Shriver also examine the cult of personality through Kellogg and his interactions with others. Ostracized as a fat schoolboy, he always wanted to be like someone. He was (and is) the proverbial moth drawn to a flame. An old school hero helps him get the newspaper job and he is dispatched to Barba to replace the famous Barrington Saddler, a mysterious journalist of great repute and indisputable anonymity. Is it any wonder that his initials are BS? No one seems to know where he is, but Kellogg wants to know. He wants to equal Saddler's reportorial skills so he has imaginary conversations with Saddler about the situation. It is these conversations that work least in an otherwise fine novel. In many ways, however, Kellogg finally becomes someone and escapes the shadows in which he has lived his entire life. His "creative factoids had infected copy all over the world" and he understood how hackers appreciated the infamy gained from credit for the viruses they planted into computers.

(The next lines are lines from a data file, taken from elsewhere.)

Lemma books_released ws s sid p :
  books p -> p_streams p !! ws = Some s -> st_session s = Some sid ->
  books (with_streams (delete ws (p_streams (released sid ws p))) (released sid ws p)).
Proof.
  intros [B1 B2 B3 B4 B5 B6 B7 B8 B9] H E. destruct (released_rest sid ws p) as (R1 & R2 & R3 & R4).
  pose proof (released_chans sid ws p) as Rc. set (q := released sid ws p) in *.
  assert (Hs : holders p !! ws = Some sid) by (unfold holders; by rewrite lookup_omap, H; simpl).
  assert (Eh : holders (with_streams (delete ws (p_streams q)) q) = delete ws (holders p)).
  { unfold holders. simpl. by rewrite R2, omap_delete. }
  assert (Hd : forall ch, ch ∈ dom (ChannelRegistry.refs (chans q)) -> ch ∈ dom (ChannelRegistry.refs (chans p))).
  { intros ch. rewrite Rc. destruct (p_redisActive p); [|done]. rewrite release_refs. case_decide; [set_solver|].
    rewrite dom_insert_L, elem_of_union, elem_of_singleton. intros [->|]; [|done]. apply elem_of_dom.
    unfold ChannelRegistry.refCount in *. destruct (ChannelRegistry.refs _ !! _); [by eexists|simpl in *; lia]. }
  change (chans (with_streams (delete ws (p_streams q)) q)) with (chans q) in *.
  split; rewrite ?Eh; unfold conns, chans in *; simpl; fold (conns q) (chans q) (conns p) (chans p) in *.
  - rewrite R1. by apply wf_remove.
  - intros sid' ws'. rewrite R1, connected_remove. intros [Hx Hne]. specialize (B2 _ _ Hx).
    rewrite lookup_delete_ne; [done|]. intros <-. apply Hne. split; congruence.
  - intros sid'. rewrite R3, Rc. destruct (p_redisActive p); [|by rewrite B3].
    rewrite ChannelRegistry.refCount_release, (count_delete sid) by done. by rewrite B3.
  - rewrite Rc. destruct (p_redisActive p); [by apply release_handlers|done].
  - rewrite Rc. destruct (p_redisActive p); [|done]. intros ch n. rewrite release_refs. case_decide.
    + rewrite lookup_delete. case_decide; [done|apply B5].
    + rewrite lookup_insert. case_decide; [intros [= <-]; lia|apply B5].
  - intros ch Hx. by apply B6, Hd.
  - intros ws' Hx. rewrite R4, lookup_delete in Hx. case_decide; [by destruct Hx|]. rewrite lookup_delete_ne by done. by apply B7.
  - intros ws' Hx. rewrite R1, remove_sockets. rewrite R2, lookup_delete in Hx. case_decide; [by destruct Hx|]. by apply B8.
  - intros ws' x. rewrite R2, lookup_delete. case_decide; [done|apply B9].
Qed.

Lemma join_facts sid ws b :
  ConnectionManager.wf (cm b) ->
  channels (join sid ws b) = channels b /\ ConnectionManager.wf (cm (join sid ws b)) /\
  (forall sid' ws', connected (cm (join sid ws b)) sid' ws' -> sid' = sid /\ ws' = ws \/ connected (cm b) sid' ws') /\
  (forall ws', is_Some (sockets (cm b) !! ws') -> is_Some (sockets (cm (join sid ws b)) !! ws')).
Proof.
  intros Hw. unfold join, replayEvents. simpl. destruct (replayBuffers b !! sid) as [rb|]; simpl.
  - split; [done|]. pose proof (wf_add sid ws _ Hw) as Ha.
    assert (Hc : forall sid' ws', connected (add sid ws (cm b)) sid' ws' -> sid' = sid /\ ws' = ws \/ connected (cm b) sid' ws')
      by (intros; by apply connected_add).
    assert (Hk : forall ws', is_Some (sockets (cm b) !! ws') -> is_Some (sockets (add sid ws (cm b)) !! ws')) by done.
    revert Ha Hc Hk. generalize (add sid ws (cm b)). induction (rb_events rb) as [|e es IH]; intros c Ha Hc Hk; simpl; [done|].
    apply IH; [by apply wf_safeSend| |by intros; apply safeSend_keeps, Hk].
    intros sid' ws'. unfold sendTo. rewrite safeSend_connected. intros [? _]. by apply Hc.
  - split_and!; [done|by apply wf_add| |done]. intros sid' ws'. by rewrite connected_add.
Qed.
Lemma watched_conserves i j sid ws c ni nj e :
  watched i j sid ws c ni nj -> Forall node_ok c -> sole i sid e ->
  live (n_proc (effect c e j nj)) sid ws ->
  sent_chats ws (n_proc (effect c e j nj)) ++ flight sid (effect c e i ni) (effect c e j nj) =
  (sent_chats ws (n_proc nj) ++ flight sid ni nj) ++ payload (emitted i sid e).
Proof.
  intros W Ho Hs Hl. pose proof W as [Wi Wj Wd Wt Wu Wa]. pose proof (watched_arriving _ _ _ _ _ _ _ _ W Ho Hs) as Ha.
  rewrite Forall_lookup in Ho. pose proof (Ho _ _ Wj) as Hj. rewrite effect_proc in Hl. apply after_live in Hl; [|done|done].
  assert (Hne : j <> i) by (intros ->; congruence).
  pose proof (uncommanded_subscribed _ _ _ Hj Hl Wu) as Hsub.
  pose proof (pending_effect sid c e i ni Wi (Ho _ _ Wi)) as Hp.
  pose proof (queue_effect _ c e j nj Hsub) as Hq. rewrite Ha in Hq.
  rewrite (sent_effect c e j nj sid ws Hj Wt Hl (proj1 (sole_silent i sid e j nj Hs Hne))).
  rewrite <- (forwards_spoken i sid e ni (chans (n_proc nj)) Hs Wd). unfold flight. cbn zeta.
  rewrite (forwards_instance (chans (n_proc nj)) (chans (n_proc (effect c e j nj)))) by by rewrite effect_proc, after_instance.
  rewrite <- !app_assoc, <- !forwards_app, <- app_assoc. f_equal. cbn zeta in Hp. rewrite Hp, !app_assoc. do 2 f_equal. exact (eq_sym Hq).
Qed.

Lemma effect_settled c e k n ws : node_ok n -> settled (n_proc n) ws -> settled (n_proc (effect c e k n)) ws.
Proof. intros H Hs. rewrite effect_proc. destruct (acts e k n); [|done]. by apply settled_step; [apply H|]. Qed.
Lemma ambiguous_column_rejects_table_witness :
  (exists cols, getitem (rename_columns table_two_dates) "date" = Frame cols)
  /\ clean_data iso_date decimal_integer table_two_dates
     = (None, [st_error_processing NotOneDimensional])
  /\ exists msg, clean_data iso_date decimal_integer table_two_dates
                 = (None, [msg]).
Proof.
  assert (H : getitem (rename_columns table_two_dates) "date"
              = Frame [[Str "2024-01-01"; Str "2024-01-01"];
                       [Str "2024-01-01"; Str "2024-01-01"]]) by reflexivity.
  split; [eexists; exact H|]. split; [reflexivity|].
  exact (ambiguous_column_rejects_table iso_date decimal_integer
           table_two_dates _ (or_introl H)).
Defined.
(** * efrotools.util: a shallow embedding of [tools/efrotools/util.py]

    The module is a flat set of helpers used by build scripts: flag and
    argument extraction from an argument list, marker-delimited section
    replacement, exact-count substitution and content hashing.

    Conventions of the embedding:
    - a Python [str] is a list of Unicode code points ([N]);
    - a Python [bytes] is a list of [Byte.byte];
    - a call that may raise returns a [result]; the exception carries its
      class and the pieces of its f-string message;
    - a function that mutates its [args] list returns the list as it is
      after the call, next to its result (also when it raises). *)

From Stdlib Require Import ZArith NArith Lia Strings.Byte Ascii.
From stdpp Require Import base list strings gmap.

Local Open Scope nat_scope.

(** ** Python values *)

Abbreviation char := N (only parsing).
Abbreviation str := (list N) (only parsing).
Abbreviation bytes := (list byte) (only parsing).

(** A literal of the source, as a [str]. *)
Definition py (s : string) : str :=
  map N_of_ascii (String.list_ascii_of_string s).

(** The classes of the objects that reach [get_files_hash] as [filenames]. *)
Inductive py_type := TList | TTuple | TStr | TSet | TNoneType.

(** The pieces of an f-string: literal text and the formatted fields
    ([{x}] of a str, [{n}] of an int, [{repr(x)}], [{type(x)}]). *)
Inductive frag :=
| Lit (s : string)
| Fmt (s : str)
| FmtInt (n : Z)
| FmtRepr (s : str)
| FmtType (t : py_type).

Inductive exn :=
| CleanError (msg : list frag)
| RuntimeError (msg : list frag)
| TypeError (msg : list frag)
| ValueError (msg : list frag)
| IndexError (msg : list frag)
| FileNotFoundError (path : str)
| UnicodeEncodeError (codepoint : N).

Inductive result (A : Type) :=
| Ok (a : A)
| Raise (e : exn).
Arguments Ok {A} a.
Arguments Raise {A} e.

Definition raises {A} (r : result A) : bool :=
  match r with Ok _ => false | Raise _ => true end.

(** ** Python list operations used on [args] *)

(** [list.count(x)] *)
Fixpoint list_count (l : list str) (x : str) : nat :=
  match l with
  | [] => 0
  | y :: l' => (if decide (y = x) then 1 else 0) + list_count l' x
  end.

(** [list.index(x)]: the first index, [ValueError] when there is none. *)
Fixpoint list_index (l : list str) (x : str) : result nat :=
  match l with
  | [] => Raise (ValueError [FmtRepr x; Lit " is not in list"])
  | y :: l' =>
      if decide (y = x) then Ok 0
      else match list_index l' x with
           | Ok i => Ok (S i)
           | Raise e => Raise e
           end
  end.

(** [list.remove(x)]: drops the first occurrence, [ValueError] when there
    is none. *)
Fixpoint list_remove (l : list str) (x : str) : result (list str) :=
  match l with
  | [] => Raise (ValueError [Lit "list.remove(x): x not in list"])
  | y :: l' =>
      if decide (y = x) then Ok l'
      else match list_remove l' x with
           | Ok r => Ok (y :: r)
           | Raise e => Raise e
           end
  end.

(** [l[i]] for a non-negative index. *)
Definition list_getitem (l : list str) (i : nat) : result str :=
  match l !! i with
  | Some v => Ok v
  | None => Raise (IndexError [Lit "list index out of range"])
  end.

(** [del l[i:j]] for [0 <= i <= j]; a [j] past the end is clamped. *)
Definition del_slice (l : list str) (i j : nat) : list str :=
  take i l ++ drop j l.

(** ** extract_flag, extract_arg *)

Definition extract_flag (args : list str) (name : str)
  : result bool * list str :=
  let count := list_count args name in
  if 1 <? count then
    (Raise (CleanError [Lit "Flag "; Fmt name; Lit " passed multiple times."]),
     args)
  else if count =? 0 then (Ok false, args)
  else match list_remove args name with
       | Raise e => (Raise e, args)
       | Ok args' => (Ok true, args')
       end.

Definition extract_arg (args : list str) (name : str) (required : bool)
  : result (option str) * list str :=
  let count := list_count args name in
  if count =? 0 then
    if required then
      (Raise (CleanError
                [Lit "Required argument "; Fmt name; Lit " not passed."]),
       args)
    else (Ok None, args)
  else if 1 <? count then
    (Raise (CleanError [Lit "Arg "; Fmt name; Lit " passed multiple times."]),
     args)
  else
    match list_index args name with
    | Raise e => (Raise e, args)
    | Ok argindex =>
        if length args <=? argindex + 1 then
          (Raise (CleanError
                    [Lit "No value passed after "; Fmt name; Lit " arg."]),
           args)
        else
          match list_getitem args (argindex + 1) with
          | Raise e => (Raise e, args)
          | Ok val => (Ok (Some val), del_slice args argindex (argindex + 2))
          end
    end.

Shriver emphasized that she had done little to change the book in the nearly 14 years since its initial completion other than "tighten it a little." "I was way ahead of the curve on this one," she said. Many of those paragraphs that seem so prescient were already that way and it would have "been wrong to change them." For example, Kellogg's account of his experience going through airport security while flying from Portugal to Barba presages the bureaucratic bungling so often associated with our modern TSA.

There is much to enjoy and admire in The New Republic. The writing is clear and beautifully expressed though a bit of judicious editing could have avoided the occasional descriptions at cross purposes. The satiric humor shines through. The central characters are finely drawn in the main, even Barrington who does not appear until the end. The examinations of terrorism and the cult of personality are equally exact. It is a novel worth reading.